Créée en 1967, Natacha hôtesse de l’air fait partie des premières héroïnes libérées de la BD franco-belge. A la même époque, un homme se rend célèbre aux USA, lors d’un procès retentissant pour l’égalité des droits : il veut être hôtesse de l’air.
L’histoire de Natacha, la célèbre héroïne de BD,
commence en juillet 1963 : encore en culottes courtes, le jeune François
Walthéry (16 ans) est conduit par sa mère à la rédaction du Journal de Spirou
où le seul petit croquis qu’il a avec lui, dans son portefeuille, attire
l’attention d’Yvan Delporte, le rédacteur en chef. Le voilà embauché comme
assistant du créateur des Schtroumpfs (Peyo). Deux ans plus tard, François
Walthéry se met à dessiner une pin-up au regard aguicheur. Elle lui trotte dans
la tête. En 1967, il la montre à Yvan Delporte, qui la voit en hôtesse de
l’air. «En 1967, celles-ci jouissent d’un statut particulier dans
l’imaginaire masculin, comme en témoigne la chanson L’hôtesse de l’air de
Jacques Dutronc, sortie quelques mois plus tard». Bingo, Natacha est née.

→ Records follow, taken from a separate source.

Lemma answer_releases DataHandleRowSparse σ s st meta v :
  use_hfa env = false → refines false σ s → σ !! key = Some st → ks_dtype st = d →
  0 < Z.of_nat (length (ks_value st)) < bigarray_bound_ env → Z.of_nat (length (ks_value st)) * size < 2 ^ 31 →
  answer_of meta → length v = length (ks_value st) → key_map_ s !! global_key = Some key → recv_kvs_ s !! key = None →
  ∃ s', DataHandleEx env updater shuffle DataHandleRowSparse meta (dense_msg v) s = Ok (tt, s') ∧
    refines false (<[key := {| ks_dtype := d; ks_value := cast_to d <$> v; ks_pending := ks_pending st |}]> σ) s' ∧
    outbox s' = outbox s ++ ((fun req => Response req None false) <$> request (default UpdateBuf_empty (update_buf_tmp_ s !! key))) ∧
    request (default UpdateBuf_empty (update_buf_tmp_ s' !! key)) = [] ∧ recv_kvs_ s' !! key = None ∧ tracker_ s' = tracker_ s.
Proof.
  intros Hhfa Href Hst Hd Hn Hb [Hc Hp Hsd] Hv Hkm Hrecv. pose proof Href as [own Ho].
  pose proof (ref_keys _ _ _ _ Ho _ _ Hst) as ((c & Hc1 & Hc2 & Hc3) & Hi & _). rewrite Hd in Hc3.
  pose proof (value_refines false own σ s key st c (cast_to d <$> v) Ho Hst Hc1 Hc2 ltac:(by rewrite length_fmap)) as Hval.
  rewrite Hd in Hval. set (h1 := put (heap_ s) c {| ch_dtype := d; ch_data := cast_to d <$> v |}) in *.
  eexists. split; [|split].
  { unfold DataHandleEx. eapply run_bind; [unfold lift; rewrite Hc, depair_default by done; reflexivity|]. cbv beta.
    srun. cbn [requestType]. rewrite Hp. unfold DataHandlePullDefault. rewrite Hp, Hsd, Hinter. cbn [kv_keys dense_msg length Nat.eqb Z.eqb].
    srun. srun.
    assert (∀ b (m : srv unit), (if b : bool then m else m) = m) as -> by (by intros []).
    unfold DataHandlePullResponseDefault, has_multi_precision_copy, slot, nd_size, read_nd. rewrite Hlocal. srun. srun.
    cbn [kv_keys dense_msg]. eapply run_bind; [reflexivity|]. cbv beta. srun. rewrite Hkm. change (default 0 (Some key)) with key.
    srun. rewrite Hrecv. change (default [] None ++ [dense_msg v]) with [dense_msg v]. srun. srun. srun. srun.
    rewrite (ref_precision _ _ _ _ Ho). cbn [andb negb orb requestType dtype]. rewrite orb_true_r. cbn [negb]. srun. rewrite Hc1.
    change (default None (Some (Some c))) with (Some c). srun. srun. srun.
    eapply run_bind; [unfold lift; rewrite (deref_cell _ _ _ Hc3); reflexivity|]. cbv beta. srun. cbn [ch_data].
    rewrite (proj2 (Z.leb_gt _ _)) by lia. rewrite (proj2 (Z.ltb_lt _ _)) by lia. cbn [andb]. srun.
    eapply run_bind; [unfold lift; rewrite (recv_dense d size _ v) by (done || (rewrite Hv; done)); reflexivity|]. cbv beta.
    rewrite bool_decide_eq_false_2 by done. rewrite bool_decide_eq_true_2 by done. rewrite (bool_decide_eq_false_2 (Some kDefaultPushPull = Some kBSCompressedPushPull)) by done.
    cbn [orb negb andb]. unfold store_received, slot. srun. srun. srun. srun. rewrite Hc1. change (default None (Some (Some c))) with (Some c).
    srun. srun. rewrite Hhfa. unfold copy_raw. eapply run_bind.
    { apply on_heap_Ok. sproj. cbn [ch_data]. by rewrite (CopyRaw_put _ _ _ Hc3) by done. }
    cbv beta. sproj. fold h1. srun. srun. srun. rewrite Hi. cbn [default from_option id negb]. unfold respond_waiting, get_updates_tmp.
    srun. rewrite Hintra, Hp3. cbn [negb]. eapply run_bind; [apply send_all|]. cbv beta. unfold put_updates_tmp, modify. sproj. reflexivity. }
  { eapply refines_ext; [..|exact Hval]; sproj; done. }
  sproj. rewrite lookup_insert_eq, lookup_delete_eq. done.
Qed.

L’histoire est racontée dans la préface (1) d’un ouvrage
intitulé François Walthéry Une Vie en dessins. Ce Beau Livre cartonné,
magnifiquement mis en page, présente plus de 200 fac-similés de planches
originales, des couvertures et des croquis présentant le travail de l’artiste,
depuis ses débuts jusqu’à 2018 (lorsqu’il publie le 23e album des aventures de
Natacha). En vedette, l’hôtesse de l’air occupe plus de la moitié du livre, en
mini-jupe, en uniforme et parfois même… en bikini, mais de dos : «Si le journal consent à accueillir des héroïnes décomplexées, il
convient toutefois de ne pas trop bousculer la morale maison au-delà de ce
qu’elle s’est imposée comme bienséance depuis sa création, cent ans plus tôt.»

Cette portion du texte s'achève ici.